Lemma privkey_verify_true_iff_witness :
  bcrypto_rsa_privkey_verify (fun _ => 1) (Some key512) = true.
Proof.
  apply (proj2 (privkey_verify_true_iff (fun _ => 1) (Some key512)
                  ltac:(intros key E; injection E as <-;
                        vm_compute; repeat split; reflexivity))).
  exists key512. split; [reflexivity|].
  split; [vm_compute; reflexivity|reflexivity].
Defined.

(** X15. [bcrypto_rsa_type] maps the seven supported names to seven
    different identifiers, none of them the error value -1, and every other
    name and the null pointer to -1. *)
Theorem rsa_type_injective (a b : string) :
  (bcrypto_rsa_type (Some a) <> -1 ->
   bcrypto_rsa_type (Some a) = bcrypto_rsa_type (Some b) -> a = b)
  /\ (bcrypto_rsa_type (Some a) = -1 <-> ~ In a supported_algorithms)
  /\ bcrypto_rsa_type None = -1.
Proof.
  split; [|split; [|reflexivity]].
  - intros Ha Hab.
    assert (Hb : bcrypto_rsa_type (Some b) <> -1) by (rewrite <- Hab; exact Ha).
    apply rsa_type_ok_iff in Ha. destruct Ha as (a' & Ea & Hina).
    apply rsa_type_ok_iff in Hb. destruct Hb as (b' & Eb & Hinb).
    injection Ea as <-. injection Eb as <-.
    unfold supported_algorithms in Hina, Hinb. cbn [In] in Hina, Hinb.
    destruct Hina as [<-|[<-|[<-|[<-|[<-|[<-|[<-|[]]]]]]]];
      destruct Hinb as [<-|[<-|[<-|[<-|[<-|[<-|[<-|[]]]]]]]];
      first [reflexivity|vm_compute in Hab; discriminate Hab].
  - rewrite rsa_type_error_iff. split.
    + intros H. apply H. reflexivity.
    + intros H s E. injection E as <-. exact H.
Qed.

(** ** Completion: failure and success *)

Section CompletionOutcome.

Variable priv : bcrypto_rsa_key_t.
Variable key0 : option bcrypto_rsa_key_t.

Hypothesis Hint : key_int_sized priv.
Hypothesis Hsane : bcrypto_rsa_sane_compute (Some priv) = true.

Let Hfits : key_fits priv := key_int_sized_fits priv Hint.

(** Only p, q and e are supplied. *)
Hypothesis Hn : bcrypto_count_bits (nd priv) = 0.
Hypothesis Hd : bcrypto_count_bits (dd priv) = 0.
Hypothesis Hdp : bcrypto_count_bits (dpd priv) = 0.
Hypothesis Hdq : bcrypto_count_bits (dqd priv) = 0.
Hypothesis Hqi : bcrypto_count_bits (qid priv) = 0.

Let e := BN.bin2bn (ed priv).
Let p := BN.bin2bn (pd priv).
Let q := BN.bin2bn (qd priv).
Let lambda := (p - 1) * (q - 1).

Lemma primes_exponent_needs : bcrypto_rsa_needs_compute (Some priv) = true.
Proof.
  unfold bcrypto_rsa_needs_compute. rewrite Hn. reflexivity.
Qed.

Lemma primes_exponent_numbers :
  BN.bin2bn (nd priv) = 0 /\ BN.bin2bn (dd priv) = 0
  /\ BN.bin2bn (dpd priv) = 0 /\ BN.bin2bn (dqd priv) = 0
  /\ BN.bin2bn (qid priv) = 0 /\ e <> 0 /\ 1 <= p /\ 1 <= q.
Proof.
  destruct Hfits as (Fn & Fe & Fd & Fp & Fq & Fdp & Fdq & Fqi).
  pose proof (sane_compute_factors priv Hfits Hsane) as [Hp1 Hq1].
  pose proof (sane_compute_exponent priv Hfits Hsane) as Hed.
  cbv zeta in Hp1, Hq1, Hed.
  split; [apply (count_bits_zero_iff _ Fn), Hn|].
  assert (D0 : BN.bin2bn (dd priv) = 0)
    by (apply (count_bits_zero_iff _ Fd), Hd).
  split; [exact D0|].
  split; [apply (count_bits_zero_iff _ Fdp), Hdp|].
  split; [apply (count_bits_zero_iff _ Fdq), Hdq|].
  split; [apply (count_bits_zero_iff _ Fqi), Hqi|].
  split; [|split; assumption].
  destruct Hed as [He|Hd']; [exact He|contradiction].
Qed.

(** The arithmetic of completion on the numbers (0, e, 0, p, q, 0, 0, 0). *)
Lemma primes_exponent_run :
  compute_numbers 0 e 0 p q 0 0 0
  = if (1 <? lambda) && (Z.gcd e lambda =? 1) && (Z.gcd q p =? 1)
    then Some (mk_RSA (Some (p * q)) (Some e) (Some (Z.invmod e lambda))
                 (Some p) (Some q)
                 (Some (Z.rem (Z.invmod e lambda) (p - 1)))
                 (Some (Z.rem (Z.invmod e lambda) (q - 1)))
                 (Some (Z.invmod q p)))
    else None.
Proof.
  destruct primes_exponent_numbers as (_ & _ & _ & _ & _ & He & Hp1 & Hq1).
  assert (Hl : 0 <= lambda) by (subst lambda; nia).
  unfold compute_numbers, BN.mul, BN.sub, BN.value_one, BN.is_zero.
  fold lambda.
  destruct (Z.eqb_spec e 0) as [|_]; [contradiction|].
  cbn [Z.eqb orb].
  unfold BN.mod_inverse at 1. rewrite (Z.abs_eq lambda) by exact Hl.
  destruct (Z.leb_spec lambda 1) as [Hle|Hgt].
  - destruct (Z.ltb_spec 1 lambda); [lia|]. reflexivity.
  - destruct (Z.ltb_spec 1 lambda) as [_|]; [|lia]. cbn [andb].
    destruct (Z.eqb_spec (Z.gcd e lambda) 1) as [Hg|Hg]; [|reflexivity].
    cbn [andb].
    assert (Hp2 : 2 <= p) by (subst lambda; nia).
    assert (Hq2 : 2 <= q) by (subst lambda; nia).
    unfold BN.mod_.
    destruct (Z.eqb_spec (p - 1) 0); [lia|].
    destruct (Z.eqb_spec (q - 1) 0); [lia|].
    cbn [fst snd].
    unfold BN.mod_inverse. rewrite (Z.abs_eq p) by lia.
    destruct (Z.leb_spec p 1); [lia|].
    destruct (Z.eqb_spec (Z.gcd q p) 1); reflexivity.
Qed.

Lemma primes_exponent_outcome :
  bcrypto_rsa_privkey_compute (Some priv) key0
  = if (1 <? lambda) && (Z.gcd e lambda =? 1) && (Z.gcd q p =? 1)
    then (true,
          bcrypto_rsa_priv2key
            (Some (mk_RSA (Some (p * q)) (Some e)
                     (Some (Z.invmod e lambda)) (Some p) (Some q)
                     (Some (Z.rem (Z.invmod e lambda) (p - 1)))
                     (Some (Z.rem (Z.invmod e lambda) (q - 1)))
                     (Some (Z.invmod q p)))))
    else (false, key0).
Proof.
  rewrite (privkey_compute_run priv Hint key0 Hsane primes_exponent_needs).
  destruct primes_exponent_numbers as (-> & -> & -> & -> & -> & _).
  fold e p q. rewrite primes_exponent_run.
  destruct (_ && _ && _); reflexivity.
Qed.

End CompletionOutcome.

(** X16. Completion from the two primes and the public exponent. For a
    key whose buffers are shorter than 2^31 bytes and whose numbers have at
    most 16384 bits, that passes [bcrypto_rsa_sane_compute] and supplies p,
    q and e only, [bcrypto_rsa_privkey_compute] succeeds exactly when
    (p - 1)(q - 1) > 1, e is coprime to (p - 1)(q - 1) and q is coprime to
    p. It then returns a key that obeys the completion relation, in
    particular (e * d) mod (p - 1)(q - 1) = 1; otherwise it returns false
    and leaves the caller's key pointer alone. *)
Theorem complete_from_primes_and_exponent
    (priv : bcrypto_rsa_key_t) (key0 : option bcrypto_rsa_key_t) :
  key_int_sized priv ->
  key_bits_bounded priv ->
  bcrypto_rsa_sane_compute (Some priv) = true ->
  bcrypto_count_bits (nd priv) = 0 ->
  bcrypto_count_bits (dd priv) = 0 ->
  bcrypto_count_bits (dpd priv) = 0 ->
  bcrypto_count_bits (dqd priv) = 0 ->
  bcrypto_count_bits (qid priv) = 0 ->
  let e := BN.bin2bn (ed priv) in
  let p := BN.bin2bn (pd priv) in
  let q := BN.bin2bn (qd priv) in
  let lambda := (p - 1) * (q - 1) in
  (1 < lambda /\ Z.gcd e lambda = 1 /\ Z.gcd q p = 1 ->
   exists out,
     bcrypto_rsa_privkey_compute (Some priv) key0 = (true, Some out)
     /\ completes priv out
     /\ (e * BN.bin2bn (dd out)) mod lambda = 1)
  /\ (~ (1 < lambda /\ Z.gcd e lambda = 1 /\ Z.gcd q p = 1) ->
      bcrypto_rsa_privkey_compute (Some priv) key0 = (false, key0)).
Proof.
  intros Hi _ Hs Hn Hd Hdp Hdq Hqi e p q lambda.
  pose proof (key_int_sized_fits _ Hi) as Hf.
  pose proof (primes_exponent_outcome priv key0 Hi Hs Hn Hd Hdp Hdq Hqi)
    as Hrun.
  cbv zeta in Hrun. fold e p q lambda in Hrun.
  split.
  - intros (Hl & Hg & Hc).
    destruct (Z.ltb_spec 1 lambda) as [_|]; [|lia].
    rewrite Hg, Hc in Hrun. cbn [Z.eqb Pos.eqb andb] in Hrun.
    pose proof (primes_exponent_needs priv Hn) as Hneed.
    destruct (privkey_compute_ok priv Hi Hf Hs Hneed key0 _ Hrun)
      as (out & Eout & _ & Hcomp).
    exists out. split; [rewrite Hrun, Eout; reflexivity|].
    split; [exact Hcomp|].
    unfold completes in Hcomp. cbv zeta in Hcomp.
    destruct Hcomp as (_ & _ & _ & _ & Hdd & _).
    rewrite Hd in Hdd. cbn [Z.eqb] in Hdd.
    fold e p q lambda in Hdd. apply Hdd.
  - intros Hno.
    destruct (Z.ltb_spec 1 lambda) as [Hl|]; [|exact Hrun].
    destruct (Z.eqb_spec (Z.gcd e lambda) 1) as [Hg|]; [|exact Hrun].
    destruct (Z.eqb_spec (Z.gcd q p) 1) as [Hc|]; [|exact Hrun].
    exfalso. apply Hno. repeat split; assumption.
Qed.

____________________

**Problem to work on:**
Report each line of the entries where the word "pointer" occurs.

**Written reply:**
    name and the null pointer to -1. *)
    and leaves the caller's key pointer alone. *)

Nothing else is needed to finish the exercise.